(* ===== verification/JitInit.v ===== *)
(** The state that [jit_state_init] builds is in order; a program of two blocks, the second of
    which follows the first:

      0x1000: addi x1, x0, 5;  addi x2, x1, 7;  jal x0, 8
      0x1010: add x3, x1, x2;  jal x0, 16

    and a machine that holds it. *)

From S2P Require Import Prelude.
From S2P Require Import Opcode.
From S2P Require Import Decode.
From S2P Require Import Machine.
From S2P Require Import Interp.
From S2P Require Import MachineFacts.
From S2P Require Import Invariant.
From S2P Require Import Utils.
From S2P Require Import UtilsProofs.
From S2P Require Import JitEmit.
From S2P Require Import JitAlloc.
From S2P Require Import JitGen.
From S2P Require Import X86.
From S2P Require Import X86Proofs.
From S2P Require Import JitEmitProofs.
From S2P Require Import JitCode.
From S2P Require Import JitRel.
From S2P Require Import JitAllocProofs.
From S2P Require Import JitSim.
From S2P Require Import JitInsn.
From S2P Require Import JitJump.
From S2P Require Import JitLeave.
From S2P Require Import JitDispatch.
From S2P Require Import JitTerm.
From S2P Require Import JitBlock.
From S2P Require Import JitStatic.
From S2P Require Import JitChain.
From S2P Require Import JitNative.

Lemma regs_set_dirty_in rm r d : reg_idx <$> set_dirty_in rm r d = reg_idx <$> rm.
Proof.
  induction rm as [|h rm IH]; [done|]. cbn. destruct (reg_idx h =? r); cbn; [done|]. by rewrite IH.
Qed.

(** Bytes in the buffer as code. *)
Lemma coded_bytes B l : forall off,
  0 <= off -> (Z.to_nat off + length (encode_all l) <= length B)%nat -> Forall wf_xinsn l ->
  (forall k, (k < length (encode_all l))%nat -> B !! (Z.to_nat off + k)%nat = encode_all l !! k) ->
  coded B (fun _ => None) off (SI <$> l).
Proof.
  induction l as [|i l IH]; intros off H0 HL Hw HB; [done|]. apply Forall_cons in Hw as [Hi Hw].
  unfold encode_all in *. cbn [fmap list_fmap concat] in *. rewrite length_app in *.
  assert (slen (SI i) = Z.of_nat (length (encode i))) as Es by done.
  cbn [coded sres]. rewrite Es. split; [done|]. split; [lia|]. split; [done|]. split.
  - intros k Hk. cbn [raw] in Hk. rewrite HB by lia. by rewrite lookup_app_l.
  - apply IH; [lia|lia|done|]. intros k Hk.
    replace (Z.to_nat (off + Z.of_nat (length (encode i))) + k)%nat
      with (Z.to_nat off + (length (encode i) + k))%nat by lia.
    rewrite HB by lia. rewrite lookup_app_r by lia. f_equal. lia.
Qed.

Definition prologue : jitM unit :=
  emit_each emit_push nonvolatile_reg;; emit_mov RSP RBP;; emit_alu64_imm32 0x81 5 RSP STACK_SIZE;;
  emit1 0xff;; emit1 0xe6.
Definition epilogue : jitM unit :=
  emit_mov RBP RSP;; emit_each emit_pop (reverse nonvolatile_reg);; emit1 0xc3.

Lemma bind_assoc {A B C} (m1 : jitM A) (m2 : jitM B) (m3 : jitM C) st :
  ((m1;; m2);; m3) st = (m1;; (m2;; m3)) st.
Proof. unfold mbind, jitM_bind. by destruct (m1 st) as [[a st1]|]. Qed.
Lemma prepare_translate_split st :
  prepare_translate st =
  (prologue;; jmodify (fun s => with_js (with_exit_loc (offset (js s)) (js s)) s);;
   epilogue;; jmodify (fun s => with_js (with_org_size (offset (js s)) (js s)) s)) st.
Proof.
  unfold prologue, epilogue, prepare_translate.
  change (Z.of_nat (length nonvolatile_reg) mod 2 =? 0) with false. cbn [jwhen].
  unfold mbind, jitM_bind, mret, jitM_ret.
  repeat (match goal with |- match ?m with _ => _ end = _ => destruct m as [[]|] end; cbn; try done).
Qed.

Ltac saved_regs :=
  assert (is_xreg RBP) by done; assert (is_xreg RBX) by done; assert (is_xreg R13) by done;
  assert (is_xreg R14) by done; assert (is_xreg R15) by done.
Lemma emits_prologue st :
  jwf (js st) -> emits st prologue (encode_all (entry_insns ++ [JmpR RSI]))
    (set_dirty_in (set_dirty_in (register_map st) RBP true) RSP true).
Proof.
  intros W. assert (register_map st = register_map st) as M by done. saved_regs. unfold prologue, emit_each.
  cbn [foldr nonvolatile_reg]. eapply emits_eq.
  - eapply emits_bind; [done|repeat first [elast|estep]|]. intros s1 W1 M1.
    eapply emits_bind; [done|by apply (emits_Mov s1 _ W1 M1)|]. intros s2 W2 M2.
    eapply emits_bind; [done|by apply (emits_AluI64 s2 _ W2 M2 Xsub)|]. intros s3 W3 M3.
    repeat first [elast|estep].
  - done.
  - done.
Qed.
Lemma emits_epilogue st :
  jwf (js st) -> emits st epilogue (encode_all (exit_insns ++ [Ret])) (set_dirty_in (register_map st) RSP true).
Proof.
  intros W. assert (register_map st = register_map st) as M by done. saved_regs. unfold epilogue, emit_each.
  eapply emits_eq.
  - eapply emits_bind; [done|by apply (emits_Mov st _ W M)|]. intros s1 W1 M1.
    eapply emits_bind; [done|cbn [foldr reverse rev_append nonvolatile_reg]; repeat first [elast|estep]|].
    intros s2 W2 M2. elast.
  - done.
  - done.
Qed.

Section Init.
Context `{RIO : riscv_io_laws} `{SFT : softfloat_laws}.
Context (base : Z) (ext : Z -> xstate -> option xstate) (y : host_layout) (prog : gmap Z jit_block).

(** 32 bytes are enough for the prologue and the epilogue. *)
Lemma jit_state_init_ok size retpoline :
  32 <= size < 2 ^ 31 -> 0 <= retpoline <= size ->
  exists st, jit_state_init size retpoline = Some st /\ jit_ok base ext y prog st /\ offset_map (js st) = [].
Proof using Type.
  intros Hsz Hret. unfold jit_state_init. set (j0 := mk_jit_state _ _ _ _ _ _ _ _ _).
  set (rm := (fun h => mk_host_reg (reg_idx h) (-1) false false) <$> register_map_init).
  set (s0 := mk_jst j0 rm false (replicate N_RV_REGS 0) (replicate N_RV_REGS 0)).
  change ((reset_reg;; prepare_translate) _) with (prepare_translate s0).
  cut (runs s0 prepare_translate (fun _ st => jit_ok base ext y prog st /\ offset_map (js st) = [])).
  { intros (u & st & -> & Hst). by exists st. }
  eapply runs_ext; [apply prepare_translate_split|].
  assert (jwf j0) as W0 by (split; cbn [offset jsize buf j0]; try lia; by rewrite length_replicate).
  destruct (emits_prologue s0 W0) as (s1 & E1 & W1 & R1 & J1 & M1 & A1 & N1).
  set (e1 := encode_all (entry_insns ++ [JmpR RSI])) in *. set (e2 := encode_all (exit_insns ++ [Ret])).
  assert (length e1 = 20%nat) as L1 by reflexivity. assert (length e2 = 12%nat) as L2 by reflexivity.
  assert (should_flush s1 = false) as F1 by (apply N1; [done|done|]; rewrite L1; cbn; lia).
  destruct (A1 F1) as [_ [B1 _]]. apply runs_bind. exists tt, s1. split; [done|].
  apply runs_bind. eexists tt, _. split; [reflexivity|].
  set (s2 := with_js (with_exit_loc (offset (js s1)) (js s1)) s1).
  assert (jwf (js s2)) as W2 by (destruct W1; by split).
  destruct (emits_epilogue s2 W2) as (s3 & E3 & W3 & R3 & J3 & M3 & A3 & N3). fold e2 in A3, N3.
  assert (offset (js s1) = 20 /\ jsize (js s1) = size /\ n_blocks (js s1) = 0 /\ retpoline_loc (js s1) = retpoline /\
    jset (js s1) = set_reset /\ offset_map (js s1) = []) as (O1 & S1 & K1 & P1 & T1 & Q1).
  { rewrite B1. repeat split. }
  assert (should_flush s3 = false) as F3.
  { apply N3; [done|change (n_blocks (js s2)) with (n_blocks (js s1)); by rewrite K1|].
    rewrite L2. cbn [offset jsize js s2 with_js with_exit_loc]. lia. }
  destruct (A3 F3) as [_ [B3 _]]. apply runs_bind. exists tt, s3. split; [done|].
  eexists tt, _. split; [reflexivity|]. set (s4 := with_js (with_org_size (offset (js s3)) (js s3)) s3).
  assert (offset (js s3) = 32) as O3 by (rewrite B3; cbn [offset with_code]; rewrite L2; cbn; lia).
  assert (buf (js s3) = buf_write (buf_write (buf j0) 0 e1) 20 e2) as EB.
  { rewrite B3. cbn [buf with_code js s2 with_js with_exit_loc offset]. rewrite O1. by rewrite B1. }
  assert (length (buf_write (buf j0) 0 e1) = Z.to_nat size) as LB1.
  { rewrite length_buf_write; cbn [buf j0]; rewrite ?length_replicate; lia. }
  assert (length (buf (js s3)) = Z.to_nat size) as LB.
  { rewrite EB, length_buf_write; rewrite ?LB1; lia. }
  assert (reg_idx <$> register_map s3 = host_regs) as Hregs.
  { rewrite M3. cbn. rewrite M1, !regs_set_dirty_in. done. }
  pose proof (same_size _ _ R3) as S3. pose proof (same_exit _ _ R3) as X3. pose proof (same_retpoline _ _ R3) as P3.
  pose proof (same_set _ _ R3) as T3. pose proof (same_map _ _ R3) as Q3. cbn in S3, X3, P3, T3, Q3.
  rewrite S1 in S3. rewrite O1 in X3. rewrite P1 in P3. rewrite T1 in T3. rewrite Q1 in Q3.
  split; [|done]. split.
  - split; [|done]. destruct W3. by split.
  - cbn. unfold keys. cbn. rewrite T3, Q3. apply set_reset_holds.
  - unfold keys. cbn. rewrite Q3. apply NoDup_nil_2.
  - unfold keys. cbn. rewrite Q3. apply not_elem_of_nil.
  - unfold n_blocks. cbn. rewrite Q3. done.
  - split; cbn [buf exit_loc org_size offset retpoline_loc jsize s4 js with_js with_org_size].
    + apply coded_bytes; [lia|fold e1; lia|wf_all|].
      fold e1. intros k Hk. rewrite EB, buf_write_lookup_out by lia.
      apply buf_write_lookup_in; cbn [buf j0]; rewrite ?length_replicate; lia.
    + rewrite X3. apply coded_bytes; [lia|fold e2; lia|wf_all|].
      fold e2. intros k Hk. rewrite EB. apply buf_write_lookup_in; lia.
    + rewrite O3. done.
    + rewrite O3, X3. done.
    + lia.
    + lia.
  - done.
  - cbn. rewrite Q3. by apply Forall_nil.
Qed.
End Init.

Definition sample_irs1 : list rv_insn :=
  [ set_pc 0x1000 (set_opcode rv_insn_addi (set_rd 1 (set_imm 5 zero_insn)));
    set_pc 0x1004 (set_opcode rv_insn_addi (set_rd 2 (set_rs1 1 (set_imm 7 zero_insn))));
    set_branch_taken (Some 2) (set_pc 0x1008 (set_opcode rv_insn_jal (set_imm 8 zero_insn))) ].
Definition sample_irs2 : list rv_insn :=
  [ set_pc 0x1010 (set_opcode rv_insn_add (set_rd 3 (set_rs1 1 (set_rs2 2 zero_insn))));
    set_pc 0x1014 (set_opcode rv_insn_jal (set_imm 16 zero_insn)) ].
Definition sample_block1 : jit_block := mk_jit_block sample_irs1 0x1000 0x100c false true None 0 false.
Definition sample_block2 : jit_block := mk_jit_block sample_irs2 0x1010 0x1018 false true None 0 false.
Definition sample_vm : jit_vm :=
  mk_jit_vm {[ 1 := sample_block1; 2 := sample_block2 ]} {[ 0x1000 := 1; 0x1010 := 2 ]}.
Definition sample_region : list Z := [0x1000; 0x1010].
Definition sample_prog : gmap Z jit_block := {[ 0x1000 := sample_block1; 0x1010 := sample_block2 ]}.
Definition sample_layout : host_layout := mk_host_layout 0x10000 0x20000 16.
Definition sample_env : jit_env := mk_jit_env 0x20000 0 0.
Definition sample_guest : riscv := reset_state ∅ 16.

Lemma sample_layout_ok : layout_ok sample_layout.
Proof. split; cbn; unfold offsetof_PC, offsetof_X; lia. Qed.

Lemma sample_at pc b :
  block_at sample_vm pc b -> pc = 0x1000 /\ b = sample_block1 \/ pc = 0x1010 /\ b = sample_block2.
Proof.
  intros (l & Hl & Hb). cbn [block_cache jheap sample_vm] in *.
  apply lookup_insert_Some in Hl as [[<- <-]|[_ [<- <-]%lookup_singleton_Some]].
  - left. rewrite lookup_insert_eq in Hb. by injection Hb as <-.
  - right. rewrite lookup_insert_ne, lookup_singleton_eq in Hb by done. by injection Hb as <-.
Qed.
Lemma sample_at1 : block_at sample_vm 0x1000 sample_block1.
Proof. by exists 1. Qed.
Lemma sample_at2 : block_at sample_vm 0x1010 sample_block2.
Proof. by exists 2. Qed.
Ltac ir_ok := split; cbn; unfold is_reg, is_s32; lia.
Lemma sample_ok1 : supported sample_block1.
Proof.
  split; [|repeat (apply Forall_cons; split; [done|]); by apply Forall_nil].
  exists (take 2 sample_irs1), (nth 2 sample_irs1 zero_insn). split.
  - done.
  - repeat (apply Forall_cons; split; [split; [ir_ok|done]|]). by apply Forall_nil.
  - ir_ok.
  - done.
  - done.
  - by left.
Qed.
Lemma sample_ok2 : supported sample_block2.
Proof.
  split; [|repeat (apply Forall_cons; split; [done|]); by apply Forall_nil].
  exists (take 1 sample_irs2), (nth 1 sample_irs2 zero_insn). split.
  - done.
  - repeat (apply Forall_cons; split; [split; [ir_ok|done]|]). by apply Forall_nil.
  - ir_ok.
  - done.
  - done.
  - by left.
Qed.
Lemma sample_region_ok : region sample_vm sample_region.
Proof.
  split.
  - intros pc. unfold sample_region. rewrite !elem_of_cons, elem_of_nil. intros [->|[->|[]]].
    + exists sample_block1. split; [apply sample_at1|]. split; [done|apply sample_ok1].
    + exists sample_block2. split; [apply sample_at2|]. split; [done|apply sample_ok2].
  - by apply (bool_decide_unpack _).
  - intros pc b ir link _ [[-> ->]|[-> ->]]%sample_at [= <-] [Hl|Hl]; cbn in Hl; simplify_eq.
    exists sample_block2, sample_block2. split; [done|]. split; [apply sample_at2|].
    intros _. apply list_elem_of_further, list_elem_of_here.
  - intros pc b h l _ [[-> ->]|[-> ->]]%sample_at Hh; done.
Qed.
Lemma short_fits keys : (length keys < 32)%nat -> buckets_fit keys.
Proof.
  intros Hl i. eapply Nat.le_lt_trans; [apply length_filter|exact Hl].
Qed.
Lemma sample_fits : fits_tables sample_prog sample_vm sample_region sample_region.
Proof.
  split.
  - apply sample_region_ok.
  - by apply (bool_decide_unpack _).
  - apply Nat.leb_le. by vm_compute.
  - done.
  - apply short_fits. cbn. lia.
  - intros pc b _ [[-> ->]|[-> ->]]%sample_at; done.
Qed.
------------------------------------------------
Looking at the entries above, work out how many lines contain the word "injection", then reply with only that figure.

2